Stanford researchers have found that cancer cells have a protein called CD24 on their surface that enables them to protect themselves against the body’s immune cells.
Cancer cells are known to protect themselves using proteins that tell immune cells not to attack them. Stanford researchers have discovered a new “don’t eat me” signal, and blocking it may make cancer cells vulnerable to attack by the immune system.
Researchers at the Stanford University School of Medicine have discovered a new signal that cancers seem to use to evade detection and destruction by the immune system.
The scientists have shown that blocking this signal in mice implanted with human cancers allows immune cells to attack the cancers. Blocking other “don’t eat me” signals has become the basis for other possible anti-cancer therapies.
Normally, immune cells called macrophages will detect cancer cells, then engulf and devour them. In recent years, researchers have discovered that proteins on the cell surface can tell macrophages not to eat and destroy them.
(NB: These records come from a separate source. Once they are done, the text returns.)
Record Walk (b : t) (ps : list Piece) (done : list Node) : Prop := {
    walk_ranges : dirty_ranges b = rs;
    walk_done : done = pieces_chunks ps ++ gap_chunks b;
    walk_windows : windows b = p_range <$> ps;
    walk_subtrees : hash_ranges b = gap_subtrees true ps;
    walk_pieces : Forall (piece_ok rs) ps;
    walk_zone : exists e, chained 0 ps e /\ cursor b = e + nodes_size (gap_chunks b) /\
      if in_dirty_zone b then exists ps0 p, ps = ps0 ++ [p] /\ Inside b ps0 p else Outside b ps e;
  }.

Lemma new_walk : Forall (fun r => 0 <= FileRange.start r) rs -> Walk (new rs) [] [].
Proof.
  intros Hpos. split; try done. exists 0. split_and!; try done. split_and!; [done|done|]. intros j r Hj. split; [cbn; lia|]. intros _.
  exact (Forall_lookup_1 _ _ _ _ Hpos Hj).
Qed.

(** [byte_end] is past the start of the range [idx] and not past the start of a later one. *)
Definition reached (idx : nat) (byte_end : Z) : Prop :=
    forall j r, rs !! j = Some r ->
      ((j <= idx)%nat -> FileRange.start r < byte_end) /\ ((j < idx)%nat -> FileRange.end_ r < byte_end) /\
      ((idx < j)%nat -> byte_end <= FileRange.start r).

Lemma reached_intro idx r0 byte_end :
    rs !! idx = Some r0 -> FileRange.start r0 < byte_end ->
    (forall r, rs !! S idx = Some r -> byte_end <= FileRange.start r) -> reached idx byte_end.
Proof.
  intros H0 Hlt Hnext j r Hj. pose proof (Forall_lookup_1 _ _ _ _ Hnonempty Hj) as Hne. cbn in Hne.
  assert ((j < idx)%nat -> FileRange.end_ r < byte_end) as Hb.
  { intros Hji. pose proof (ranges_sorted_lt rs j idx r r0 Hsorted Hnonempty Hji Hj H0). lia. }
  split_and!; [|done|].
  - intros [Hji| ->]%Nat.lt_eq_cases; [apply Hb in Hji; lia|]. congruence.
  - intros Hij. destruct (lookup_lt_is_Some_2 rs (S idx)) as [q Hq]; [apply lookup_lt_Some in Hj; lia|].
    pose proof (Hnext q Hq). pose proof (Forall_lookup_1 _ _ _ _ Hnonempty Hq). cbn in *.
    apply Nat.lt_eq_cases in Hij as [Hij| <-]; [|congruence].
    pose proof (ranges_sorted_lt rs (S idx) j q r Hsorted Hnonempty Hij Hq Hj). lia.
Qed.

Lemma merge_ahead_loop_spec fuel idx r0 byte_end :
    (length rs <= idx + S fuel)%nat -> rs !! idx = Some r0 -> FileRange.start r0 < byte_end ->
    (idx <= merge_ahead_loop fuel rs idx byte_end)%nat /\ reached (merge_ahead_loop fuel rs idx byte_end) byte_end.
Proof.
  revert idx r0. induction fuel as [|fuel IH]; intros idx r0 Hf H0 Hlt; cbn [merge_ahead_loop].
  - split; [lia|]. eapply reached_intro; [done..|]. intros r Hr. apply lookup_lt_Some in Hr. lia.
  - destruct (rs !! S idx) as [r|] eqn:Hr; [destruct (Z.ltb_spec (FileRange.start r) byte_end) as [Hs|Hs]|].
    + destruct (IH (S idx) r ltac:(lia) Hr Hs). split; [lia|done].
    + split; [lia|]. eapply reached_intro; [done..|]. intros q Hq. simplify_eq. done.
    + split; [lia|]. eapply reached_intro; [done..|]. intros q Hq. congruence.
Qed.

Lemma merge_ahead_loop_same idx byte_end :
    reached idx byte_end -> merge_ahead_loop (length rs) rs idx byte_end = idx.
Proof.
  intros Hr. destruct (length rs); [done|]. cbn [merge_ahead_loop]. destruct (rs !! S idx) as [r|] eqn:E; [|done].
  destruct (Hr _ _ E) as (_ & _ & H). specialize (H ltac:(lia)). apply Z.ltb_ge in H. by rewrite H.
Qed.

Lemma overlaps_dirty_at_true b idx c byte_end :
    dirty_ranges b = rs -> overlaps_dirty_at b idx c byte_end = true ->
    exists r, rs !! idx = Some r /\ FileRange.start r < byte_end /\ c < FileRange.end_ r.
Proof.
  intros <-. unfold overlaps_dirty_at. destruct (dirty_ranges b !! idx) as [r|]; [|done].
  intros [?%Z.ltb_lt ?%Z.ltb_lt]%andb_true_iff. by exists r.
Qed.

Lemma overlaps_dirty_at_false b idx c byte_end r :
    dirty_ranges b = rs -> overlaps_dirty_at b idx c byte_end = false -> rs !! idx = Some r ->
    byte_end <= FileRange.start r \/ FileRange.end_ r <= c.
Proof.
  intros <- Ho Hr. unfold overlaps_dirty_at in Ho. rewrite Hr in Ho. apply andb_false_iff in Ho as [?%Z.ltb_ge|?%Z.ltb_ge]; lia.
Qed.

(** A window opens on the chunk [n]. *)
Lemma open_window_walk b ps done n byte_end :
    Walk b ps done -> in_dirty_zone b = false -> byte_end = cursor b + n.2 -> 0 < n.2 ->
    overlaps_dirty_at b (dirty_idx b) (cursor b) byte_end = true ->
    exists p, Walk (with_cursor (with_tail (with_zone (open_window b byte_end) true (gap_is_first b)) None) byte_end) (ps ++ [p]) (done ++ [n]).
Proof.
  assert (nodes_size [n] = n.2) as Hn by (unfold nodes_size; cbn; lia). set (l := [n]) in *.
  intros [Hrs Hd Hw Hh Hp (e & Hc & Hcur & Hz)] Hzone Hbe Hpos Ho. rewrite Hzone in Hz. destruct Hz as (Hfirst & Hres & Hr).
  destruct (overlaps_dirty_at_true _ _ _ _ Hrs Ho) as (r0 & H0 & Hs0 & He0).
  destruct (merge_ahead_loop_spec (length rs) (dirty_idx b) r0 byte_end ltac:(lia) H0 Hs0) as [Hle Hreach].
  set (p := mkPiece e (gap_chunks b) l). exists p.
  assert (p_from p = cursor b) as Hfrom by (unfold p_from; cbn; lia). assert (p_end p = byte_end) as Hend by (unfold p_end; cbn; lia).
  split; cbn; try done.
  - by rewrite Hd, pieces_chunks_snoc, app_nil_r, <- !app_assoc.
  - rewrite Hw, fmap_app. cbn. unfold p_range. by rewrite Hfrom, Hend.
  - by rewrite Hh, Hfirst, gap_subtrees_snoc.
  - apply Forall_app. split; [done|]. constructor; [|constructor]. split_and!; [|cbn; lia|].
    2: { exists n, [], r0. split_and!; [done|by eapply list_elem_of_lookup_2|rewrite Hfrom; by apply (Hr _ _ H0)|rewrite Hfrom; lia]. }
    rewrite Hfrom. apply untouched_intro. cbn. intros j r Hj. destruct (Hr j r Hj) as [H1 H2]. destruct (Nat.lt_ge_cases j (dirty_idx b)); [left; by apply H1|right; by apply H2].
  - exists (p_end p). split_and!; [by apply chained_snoc with e|rewrite Hend; change (nodes_size []) with 0; lia|]. exists ps, p. split; [done|].
    split_and!; [done|done|done| |done]. cbn. rewrite Hrs. intros j r Hj. destruct (Hr j r Hj) as [H1 H2].
    destruct (Hreach j r Hj) as (R1 & R2 & R3). split_and!; [|intros Hq; specialize (R2 Hq); lia|done]. intros Hji. split; [by apply R1|].
    destruct (Nat.lt_ge_cases j (dirty_idx b)); [left; by apply H1|right; rewrite Hfrom; by apply H2].
Qed.
(** A deduper that works on a session changes only what the backend holds. *)
Definition works_on (s : FileUploadSession.t X) (m : UploadSessionDataManager.t X) : Prop :=
    grows (FileUploadSession.inner s) (UploadSessionDataManager.inner m) /\ same_data s (UploadSessionDataManager.session m).

Lemma works_on_invariant s : interface_invariant (works_on s).
Proof.
  assert (forall m m', works_on s m -> grows (UploadSessionDataManager.inner m) (UploadSessionDataManager.inner m') ->
    same_data (UploadSessionDataManager.session m) (UploadSessionDataManager.session m') -> works_on s m') as Hstep.
  { intros m m' [Hg [H1 H2]] Hg' [H3 H4]. split; [by etrans|]. split; congruence. }
  split; cbn [chunk_hash_dedup_query register_global_dedup_query complete_global_dedup_queries Dedup.register_new_xorb register_xorb_dependencies
              UploadSessionDataManager.interface].
  - intros m hs r m'. unfold UploadSessionDataManager.dedup_query. destruct (shard_dedup_query _ hs) as [[r' x]|] eqn:Hq; [|done].
    intros [= <- <-] Hm. eapply Hstep; [exact Hm| |done]. exact (shard_query_grows _ _ _ _ Hq).
  - intros m c m'. unfold UploadSessionDataManager.register_query. case_match; by intros [= <-].
  - intros m b m'. unfold UploadSessionDataManager.complete_queries. case_match; [by intros [= <- <-]|].
    destruct (UploadSessionDataManager.join_queries _ _ _) as [[b' x]|] eqn:Hj; [|done]. intros [= <- <-] Hm.
    eapply Hstep; [exact Hm| |done]. exact (join_queries_grows _ _ _ _ _ Hj).
  - intros m x m'. unfold UploadSessionDataManager.register_xorb. destruct (FileUploadSession.register_new_xorb _ _ _) as [[b s']|] eqn:Hr; [|done].
    intros [= <-] _ Hm. destruct (register_new_xorb_ok _ _ _ _ _ Hr) as (Hg & Hs & _). by eapply Hstep.
  - intros m deps Hm. eapply Hstep; [exact Hm| |done]. apply register_deps_grows.
Qed.
(** The windows begin where segments do, one after another. *)
Definition windows_aligned (acc : Z) (segs : list Segment) (ws : list FileRange.t) : Prop :=
  ordered acc ws /\ Forall (fun w => FileRange.start w < FileRange.end_ w <= acc + segments_size segs /\ FileRange.start w ∈ acc :: bounds acc segs) ws.

Lemma windows_aligned_after acc segs w ws : windows_aligned acc segs (w :: ws) -> Forall (fun v => FileRange.end_ w <= FileRange.start v) ws.
Proof.
  intros [[_ Ho] [_ Hf]%Forall_cons]. apply ordered_starts; [|done]. eapply Forall_impl; [exact Hf|]. cbn. lia.
Qed.

Lemma windows_aligned_next acc s1 s2 s3 w ws :
  segments_positive s1 -> windows_aligned acc (s1 ++ s2 ++ s3) (w :: ws) ->
  FileRange.start w = acc + segments_size s1 -> FileRange.end_ w <= FileRange.start w + segments_size s2 ->
  (forall l s l', s2 = l ++ s :: l' -> FileRange.start w + segments_size l < FileRange.end_ w) ->
  segments_positive s3 ->
  windows_aligned (FileRange.start w + segments_size s2) s3 ws.
Proof.
  intros Hp1 Ha Hst Hend Hlt Hp3. pose proof (windows_aligned_after _ _ _ _ Ha) as Haft. destruct Ha as [[_ Ho] [[Hw _] Hf]%Forall_cons].
  assert (Forall (fun v => FileRange.start v < FileRange.end_ v <= FileRange.start w + segments_size s2 + segments_size s3 /\
    FileRange.start v ∈ FileRange.start w + segments_size s2 :: bounds (FileRange.start w + segments_size s2) s3) ws) as Hf'.
  { apply Forall_forall. intros v Hv. rewrite Forall_forall in Hf, Haft. destruct (Hf v Hv) as [Hv1 Hv2]. specialize (Haft v Hv). cbn in Haft.
    rewrite !segments_size_app in Hv1. split; [lia|]. apply (bounds_past acc s1 s2 s3 _ (FileRange.end_ w)); [done|done|lia|done|done]. }
  split; [|done]. destruct ws as [|v ws]; [done|]. destruct Ho as [_ Ho]. split; [|done]. apply Forall_cons in Hf' as [[_ Hv] _]. by apply bounds_ge in Hv.
Qed.

Definition mdb_segments (u : UploadedWindow) : list Segment := MDBFileInfo.segments (uw_mdb u).

Lemma compose_total {E} acc segs hs passed ws uploaded :
  segments_positive segs -> length hs = length segs -> Forall (fun v => FileRange.end_ v <= acc) passed -> windows_aligned acc segs ws ->
  Forall2 (fun u w => uw_start u = FileRange.start w /\ uw_end u = FileRange.end_ w /\
    length (MDBFileInfo.verification (uw_mdb u)) = length (mdb_segments u)) uploaded ws ->
  exists out vs, compose_loop (E := E) uploaded (placed acc segs) (kept_verification (zip segs (entries hs)) acc (passed ++ ws)) = Ok (out, vs, []) /\
    (length out <= length segs + length (concat (mdb_segments <$> uploaded)))%nat.
Proof.
  intros Hp Hl Hpass Ha Hu. revert acc segs hs passed Hp Hl Hpass Ha. induction Hu as [|u w uploaded ws (Hu1 & Hu2 & Hu3) Hu IH]; intros acc segs hs passed Hp Hl Hpass Ha.
  - cbn [compose_loop]. rewrite app_nil_r, kept_verification_all, copy_rest_ok; [|done|done|done|eapply Forall_impl; [exact Hpass|]; cbn; lia].
    eexists _, _. split; [done|]. cbn. lia.
  - pose proof (windows_aligned_after _ _ _ _ Ha) as Haft. pose proof Ha as [_ [[Hw1 Hw2] _]%Forall_cons].
    destruct (window_split (E := E) acc segs hs passed w ws Hp Hl Hpass Hw2 Hw1 Haft)
      as (s1 & s2 & s3 & h1 & h2 & h3 & -> & -> & L1 & L2 & L3 & Hst & Hend & Hlt & -> & Hcopy & Hskip).
    pose proof Hp as [Hp1 [Hp2 Hp3]%Forall_app]%Forall_app.
    destruct (IH (FileRange.start w + segments_size s2) s3 h3 (passed ++ [w]) Hp3 L3) as (out & vs & Hc & Hlen).
    { apply Forall_app. split; [eapply Forall_impl; [exact Hpass|]; pose proof (segments_size_nonneg _ Hp1); pose proof (segments_size_nonneg _ Hp2); cbn; lia|].
      by constructor. }
    { by apply (windows_aligned_next acc s1 s2 s3 w ws). }
    rewrite <- app_assoc in Hc. cbn [app] in Hc. cbn [compose_loop]. rewrite Hu1, Hu2, Hcopy. cbn [mbind result_bind]. rewrite Hskip, Hu3, Nat.eqb_refl. cbn [negb].
    rewrite Hc. eexists _, _. split; [done|]. unfold mdb_segments in *. cbn. rewrite !length_app. lia.
Qed.

(** *** Segments and chunks *)

Abbreviation nodes_positive := (Forall (fun n : Node => 0 < n.2)).

Lemma nodes_positive_size l : nodes_positive l -> 0 <= nodes_size l.
Proof. intros H. apply nodes_size_pos. eapply Forall_impl; [exact H|]. cbn. lia. Qed.

Lemma nodes_size_cons n l : nodes_size (n :: l) = n.2 + nodes_size l.
Proof. done. Qed.

Lemma nodes_prefix l1 l2 m1 m2 :
  nodes_positive (l1 ++ l2) -> l1 ++ l2 = m1 ++ m2 -> nodes_size l1 = nodes_size m1 -> l1 = m1 /\ l2 = m2.
Proof.
  revert m1. induction l1 as [|n l1 IH]; intros [|m m1] Hp Heq Hs; cbn [app] in *; [done| | |].
  - rewrite Heq in Hp. apply Forall_cons in Hp as [? [Hp _]%Forall_app]. apply nodes_positive_size in Hp. rewrite nodes_size_cons in Hs. change (nodes_size []) with 0 in Hs. lia.
  - apply Forall_cons in Hp as [? [Hp _]%Forall_app]. apply nodes_positive_size in Hp. rewrite nodes_size_cons in Hs. change (nodes_size []) with 0 in Hs. lia.
  - injection Heq as -> Heq. apply Forall_cons in Hp as [_ Hp]. rewrite !nodes_size_cons in Hs. destruct (IH m1 Hp Heq) as [-> ->]; [lia|done].
Qed.

(** A boundary inside a chunk is its start. *)
Lemma nodes_boundary l1 l2 pre n post :
  nodes_positive (l1 ++ l2) -> l1 ++ l2 = pre ++ n :: post -> nodes_size pre <= nodes_size l1 < nodes_size pre + n.2 -> nodes_size l1 = nodes_size pre.
Proof.
  revert pre. induction l1 as [|m l1 IH]; intros [|x pre] Hp Heq Hs; cbn [app] in *.
  - done.
  - rewrite Heq in Hp. apply Forall_cons in Hp as [? [Hp _]%Forall_app]. apply nodes_positive_size in Hp. rewrite nodes_size_cons in Hs. change (nodes_size []) with 0 in Hs. lia.
  - injection Heq as -> Heq. apply Forall_cons in Hp as [_ [Hp _]%Forall_app]. apply nodes_positive_size in Hp. rewrite nodes_size_cons in Hs. change (nodes_size []) with 0 in Hs. lia.
  - injection Heq as -> Heq. apply Forall_cons in Hp as [_ Hp]. rewrite !nodes_size_cons in *. rewrite (IH pre Hp Heq) by lia. done.
Qed.

Lemma concat_fst (groups : list (list Node)) : concat ((fun g => g.*1) <$> groups) = (concat groups).*1.
Proof. induction groups as [|g groups IH]; [done|]. cbn. by rewrite fmap_app, IH. Qed.

Definition sized (s : Segment) (g : list Node) : Prop := seg_size s = nodes_size g.

Lemma sized_total segs groups : Forall2 sized segs groups -> segments_size segs = nodes_size (concat groups).
Proof. induction 1 as [|s g segs groups Hs _ IH]; [done|]. cbn [concat]. by rewrite segments_size_cons, nodes_size_app, IH, Hs. Qed.

Lemma sized_positive segs groups : Forall2 sized segs groups -> nodes_positive (concat groups) -> Forall (fun g => g <> []) groups -> segments_positive segs.
Proof.
  induction 1 as [|s g segs groups Hs _ IH]; intros Hp Hg; [constructor|]. cbn in Hp. apply Forall_app in Hp as [Hp1 Hp]. apply Forall_cons in Hg as [Hg1 Hg].
  constructor; [|by apply IH]. rewrite Hs. destruct g as [|n g]; [done|]. apply Forall_cons in Hp1 as [? Hp1%nodes_positive_size]. rewrite nodes_size_cons. lia.
Qed.

Lemma chained_start pos ps1 p ps2 e : chained pos (ps1 ++ p :: ps2) e -> p_start p = pos + nodes_size (pieces_chunks ps1).
Proof.
  revert pos. induction ps1 as [|q ps1 IH]; intros pos; cbn; [intros [<- _]; unfold pieces_chunks; cbn; change (nodes_size []) with 0; lia|].
  intros [Hq Hc]. rewrite (IH _ Hc). unfold pieces_chunks. cbn. rewrite !nodes_size_app. unfold p_end, p_from. lia.
Qed.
This can be useful to help normal cells keep the immune system from attacking them, but cancer cells use these “don’t eat me” signals to hide from the immune system.
The researchers had previously shown that the proteins PD-L1, CD47 and the beta-2-microglobulin subunit of the major histocompatibility class 1 complex, are all used by cancer cells to protect themselves from immune cells. Antibodies that block CD47 are in clinical trials. Cancer treatments that target PD-L1 or the PDL1 receptor are being used in the clinic.
The Stanford researchers now report they have found that a protein called CD24 also acts as a “don’t eat me” signal and is used by cancer cells to protect themselves.
A paper describing the research was published July 31 in Nature. Amira Barkal, an MD-PhD student, is the lead author. Irving Weissman, MD, professor of pathology and of developmental biology and director of the Stanford Institute for Stem Cell Biology and Regenerative Medicine and director of the Ludwig Center for Cancer Stem Cell Research, is the senior author.
“Finding that not all patients responded to anti-CD47 antibodies helped fuel our research at Stanford to test whether non-responder cells and patients might have alternative ‘don’t eat me’ signals,” said Weissman, who holds the Virginia and D.K. Ludwig Professorship for Clinical Investigation in Cancer Research.